▸ **WHAT TO DO**:
Look at every line below and count those containing "serviceName". Answer with the number only.

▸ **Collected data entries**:
§ §

Lemma drop_ws_split l : exists p, l = p ++ drop_ws l.
Proof.
  induction l as [|c l [p IH]]; simpl; [exists []; reflexivity|].
  destruct (is_ws c); [exists (c :: p); simpl; congruence|exists []; reflexivity].
Qed.

Lemma starts_ok_app_l a b : starts_ok (a ++ b) = true -> starts_ok a = true.
Proof. destruct a; simpl; auto. Qed.

(** Trimming the end keeps a clean start. *)
Lemma starts_ok_trim_end d :
  starts_ok d = true -> starts_ok (rev (drop_ws (rev d))) = true.
Proof.
  intro D. destruct (drop_ws_split (rev d)) as [p E].
  apply (f_equal (@rev ascii)) in E. rewrite rev_involutive, rev_app_distr in E.
  rewrite E in D. exact (starts_ok_app_l _ _ D).
Qed.

Lemma trim_idempotent s : trim (trim s) = trim s.
Proof.
  unfold trim. rewrite list_ascii_of_string_of_list_ascii.
  set (d := drop_ws (list_ascii_of_string s)).
  assert (Ok : starts_ok (rev (drop_ws (rev d))) = true)
    by (apply starts_ok_trim_end, drop_ws_starts_ok).
  rewrite (drop_ws_fixed _ Ok), rev_involutive.
  rewrite (drop_ws_fixed (drop_ws (rev d))) by apply drop_ws_starts_ok.
  reflexivity.
Qed.

(** ** The steps *)

(** [case_if] splits on the first [if] of the goal. *)
Ltac case_if := cbv zeta; match goal with |- context [if ?b then _ else _] => destruct b end.

Lemma view_eqb_refl v : view_eqb v v = true.
Proof. destruct v; reflexivity. Qed.

Lemma view_eqb_eq a b : view_eqb a b = true -> a = b.
Proof. destruct a, b; simpl; congruence. Qed.

(** A handler that leaves [connected] and [username] leaves the view, so
    React keeps the forms. *)
Lemma rerender_same old new :
  connected new = connected old -> username new = username old -> rerender old new = new.
Proof. intros C U. unfold rerender, render. rewrite C, U, view_eqb_refl. reflexivity. Qed.

Lemma rerender_fields old new :
  ws (rerender old new) = ws new /\ sockets (rerender old new) = sockets new /\
  messages (rerender old new) = messages new /\ username (rerender old new) = username new /\
  connected (rerender old new) = connected new.
Proof. unfold rerender. destruct (view_eqb _ _); repeat split. Qed.

Lemma send_fields m s :
  ws (send m s) = ws s /\ username (send m s) = username s /\ connected (send m s) = connected s /\
  messages (send m s) = messages s /\ msgValue (send m s) = msgValue s /\ nameValue (send m s) = nameValue s.
Proof. unfold send. destruct (ws s) eqn:W, (ws_state s) as [[]|]; cbn; rewrite ?W; splits; reflexivity. Qed.

(** [send] writes nothing when [this.ws] is not open. *)
Lemma send_closed m s : ws_state s <> Some OPEN -> send m s = s.
Proof. unfold send. destruct (ws s), (ws_state s) as [[]|]; congruence. Qed.

Lemma nth_error_update_nth {A} (f : A -> A) l i j :
  nth_error (update_nth i f l) j = if Nat.eqb i j then option_map f (nth_error l j) else nth_error l j.
Proof.
  revert i j; induction l as [|x l IH]; intros [|i] [|j]; simpl; auto.
  - destruct (Nat.eqb i j); reflexivity.
Qed.

(** The state of socket [i]. *)
Definition state_at (i : nat) (s : ChatState) : option ReadyState := option_map readyState (socket_at i s).

Lemma state_at_set i j r s :
  state_at j (set_socket_state i r s) = if Nat.eqb i j then option_map (fun _ => r) (state_at j s) else state_at j s.
Proof.
  unfold state_at, socket_at, set_socket_state, set_sockets; simpl.
  rewrite nth_error_update_nth. destruct (Nat.eqb i j), (nth_error (sockets s) j); reflexivity.
Qed.

Lemma state_at_send i m s : state_at i (send m s) = state_at i s.
Proof.
  unfold send. destruct (ws s) as [k|], (ws_state s) as [[]|]; try reflexivity.
  unfold state_at, socket_at, set_sockets; simpl. rewrite nth_error_update_nth.
  destruct (Nat.eqb k i), (nth_error (sockets s) i); reflexivity.
Qed.

Lemma state_at_init i s : state_at i s <> None -> state_at i (initWebsocket s) = state_at i s.
Proof.
  unfold initWebsocket. destruct (ws_state s) as [[]|]; try reflexivity;
  unfold state_at, socket_at; simpl; intro H;
  rewrite nth_error_app1; auto; apply nth_error_Some; intro E; apply H; rewrite E; reflexivity.
Qed.

Lemma state_at_sockets i a b : sockets a = sockets b -> state_at i a = state_at i b.
Proof. unfold state_at, socket_at. intros ->. reflexivity. Qed.

Lemma state_at_rerender i old new : state_at i (rerender old new) = state_at i new.
Proof. apply state_at_sockets, rerender_fields. Qed.

Lemma username_step e s :
  username (chat_step e s) = match e with SubmitName => username (submitUsername s) | _ => username s end.
Proof.
  unfold chat_step. rewrite (proj1 (proj2 (proj2 (proj2 (rerender_fields _ _))))).
  destruct e; try reflexivity; unfold handle.
  - unfold reconnect, initWebsocket. destruct (ws_state s) as [[]|]; reflexivity.
  - unfold submitMessage. case_if; [apply send_fields|reflexivity].
Qed.

Lemma connected_step e s :
  connected (chat_step e s) =
    match e with WsOpen _ => true | WsClose _ => false | _ => connected s end.
Proof.
  unfold chat_step. rewrite (proj2 (proj2 (proj2 (proj2 (rerender_fields _ _))))).
  destruct e; try reflexivity; unfold handle.
  - unfold reconnect, initWebsocket. destruct (ws_state s) as [[]|]; reflexivity.
  - unfold submitMessage. case_if; [apply send_fields|reflexivity].
  - unfold submitUsername. case_if; reflexivity.
Qed.

(** What an event does to the state of socket [j]. *)
Lemma state_at_step e s j :
  state_at j (chat_step e s) =
    match e with
    | WsOpen i => if Nat.eqb i j then option_map (fun _ => OPEN) (state_at j s) else state_at j s
    | WsClosing i => if Nat.eqb i j then option_map (fun _ => CLOSING) (state_at j s) else state_at j s
    | WsClose i => if Nat.eqb i j then option_map (fun _ => CLOSED) (state_at j s) else state_at j s
    | Reconnect => state_at j (initWebsocket s)
    | _ => state_at j s
    end.
Proof.
  unfold chat_step. rewrite state_at_rerender.
  destruct e; unfold handle; try apply state_at_set; try reflexivity.
  all: unfold submitMessage, submitUsername; case_if; try apply state_at_send; reflexivity.
Qed.

Lemma run_chat_reachable es s s' :
  chat_reachable s -> run_chat es s = Some s' -> chat_reachable s'.
Proof.
  revert s; induction es as [|e es IH]; simpl; intros s R H; [congruence|].
  destruct (enabled e s) eqn:E; [|discriminate]. exact (IH _ (Chat_step _ _ R E) H).
Qed.

(** The state a run of events from the mounted container reaches. *)
Definition after (es : list ChatEvent) : ChatState :=
  match run_chat es chat_initial with Some s => s | None => chat_initial end.
(** * BlueBubbles server: the chat router of the HTTP API (v1)

    A shallow embedding of [ChatRouter]
    (packages/server/src/server/services/httpService/api/v1/routers/chatRouter.ts)
    and the properties of its handlers.

    The handlers are [async] functions that talk to the singleton server
    ([Server().iMessageRepo], [Server().privateApiHelper],
    [Server().emitMessage]) and to the static class [ChatInterface].  They are
    embedded in a state-and-exception monad over an abstract [World]; every
    call to a collaborator is also recorded, in order, in a log of calls. *)

From Stdlib Require Import ZArith QArith.QArith_base Ascii String.
From stdpp Require Import base option list strings gmap fin_maps.
From stdpp Require Import pretty sorting.

Local Open Scope string_scope.
#[local] Set Warnings "-register-all".

(** ** JavaScript values of a request body *)

Inductive JsVal : Type :=
| JUndefined
| JNull
| JBool (b : bool)
| JNum (q : Q)
| JStr (s : string)
| JArr (items : list JsVal)
| JObj (fields : list (string * JsVal)).

(** JavaScript truthiness, as tested by [if (v)] and [v ? a : b]. *)
Definition truthy (v : JsVal) : bool :=
  match v with
  | JUndefined | JNull => false
  | JBool b => b
  | JNum q => negb (Qnum q =? 0)%Z
  | JStr s => match s with EmptyString => false | String _ _ => true end
  | JArr _ | JObj _ => true
  end.

(** [a ?? b] *)
Definition nullish (v d : JsVal) : JsVal :=
  match v with
  | JUndefined | JNull => d
  | _ => v
  end.

(** The own property [key] of an object given by its fields, or
    [undefined]. *)
Fixpoint assoc (key : string) (fields : list (string * JsVal)) : JsVal :=
  match fields with
  | [] => JUndefined
  | (k, v) :: rest => if String.eqb k key then v else assoc key rest
  end.

(** [body?.key], for a request body that is an object or is missing. *)
Definition prop (o : option (list (string * JsVal))) (key : string) : JsVal :=
  match o with
  | Some fields => assoc key fields
  | None => JUndefined
  end.

(** [.filter((e: any) => typeof e === "string")] *)
Definition only_strings (l : list JsVal) : list string :=
  omap (λ e, match e with JStr s => Some s | _ => None end) l.

(** [Array.prototype.includes] on an array of strings. *)
Definition includes (l : list string) (s : string) : bool :=
  bool_decide (s ∈ l).

(** [Array.prototype.join] on an array of strings. *)
Fixpoint join (sep : string) (l : list string) : string :=
  match l with
  | [] => ""
  | [x] => x
  | x :: rest => x ++ sep ++ join sep rest
  end.

(** [String.prototype.split(",")]: the pieces between the commas; the empty
    string has the single piece [""]. *)
Fixpoint split_comma_aux (cur : string) (s : string) : list string :=
  match s with
  | EmptyString => [cur]
  | String c rest =>
      if Ascii.eqb c ","%char then cur :: split_comma_aux "" rest
      else split_comma_aux (cur ++ String c "") rest
  end.

Definition split_comma (s : string) : list string := split_comma_aux "" s.

(** ** Entities and API responses *)

(** Modelled from the spec: the entity class [Handle] is declared outside
    the router; a participant is its address. *)
Record Handle : Type := { address : string }.

(** Modelled from the spec: the entity class [Message] is declared outside
    the router; a message has an identifier and a timestamp. *)
Record Message : Type := {
  m_guid : string;
  m_text : string;
  m_dateCreated : Z
}.

(** Modelled from the spec: the entity class [Chat] is declared outside the
    router; a chat has its guid, an optional display name, the name of its
    service, its participants and its messages.  The router reads
    [serviceName], [participants] and [guid]. *)
Record Chat : Type := {
  guid : string;
  displayName : option string;
  serviceName : string;
  participants : list Handle;
  chat_messages : list Message
}.

#[global] Instance Chat_inhabited : Inhabited Chat :=
  populate {| guid := ""; displayName := None; serviceName := "";
              participants := []; chat_messages := [] |}.

(** Modelled from the spec: the type of the responses of
    [getMessageResponse] is declared outside the router; it carries the
    message and the optional [tempGuid], which [create] writes. *)
Record MessageResponse : Type := {
  r_msgGuid : string;
  r_text : string;
  r_dateCreated : Z;
  tempGuid : JsVal
}.

(** Modelled from the spec: the type of the responses of [getChatResponse]
    is declared outside the router; it carries the chat, the optional
    [lastMessage], which [find] writes, and the optional [messages], which
    [create] reads. *)
Record ChatResponse : Type := {
  r_guid : string;
  r_displayName : option string;
  r_participants : list Handle;
  lastMessage : option MessageResponse;
  messages : option (list MessageResponse)
}.

(** [res.lastMessage = m] *)
Definition set_lastMessage (m : MessageResponse) (res : ChatResponse) : ChatResponse :=
  {| r_guid := r_guid res; r_displayName := r_displayName res;
     r_participants := r_participants res;
     lastMessage := Some m; messages := messages res |}.

(** [i.tempGuid = t] *)
Definition set_tempGuid (t : JsVal) (i : MessageResponse) : MessageResponse :=
  {| r_msgGuid := r_msgGuid i; r_text := r_text i;
     r_dateCreated := r_dateCreated i; tempGuid := t |}.

(** The response [res] after the writes to the elements of [res.messages]. *)
Definition set_messages (ms : option (list MessageResponse)) (res : ChatResponse) : ChatResponse :=
  {| r_guid := r_guid res; r_displayName := r_displayName res;
     r_participants := r_participants res;
     lastMessage := lastMessage res; messages := ms |}.

(** The [metadata] of the answer of [query]. *)
Record Metadata : Type := {
  md_total : nat;
  md_offset : JsVal;
  md_limit : JsVal
}.

(** The body of [new Success(ctx, { data, message, metadata })]. *)
Record Success (D : Type) : Type := {
  s_message : option string;
  s_data : option D;
  s_metadata : option Metadata
}.
Arguments s_message {D} _.
Arguments s_data {D} _.
Arguments s_metadata {D} _.
Arguments Build_Success {D} _ _ _.

(** ** The helpers [isEmpty] / [isNotEmpty] *)

(** Modelled from the spec: [isEmpty] and [isNotEmpty] come from
    @server/helpers/utils, which is not part of the router.  They apply to
    arrays and to values of the request body alike, hence the class. *)
Class Emptiness (A : Type) : Type := isEmpty : A → bool.

Definition isNotEmpty {A} `{Emptiness A} (a : A) : bool := negb (isEmpty a).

§ §

▸ **ANSWER SPACE**:
3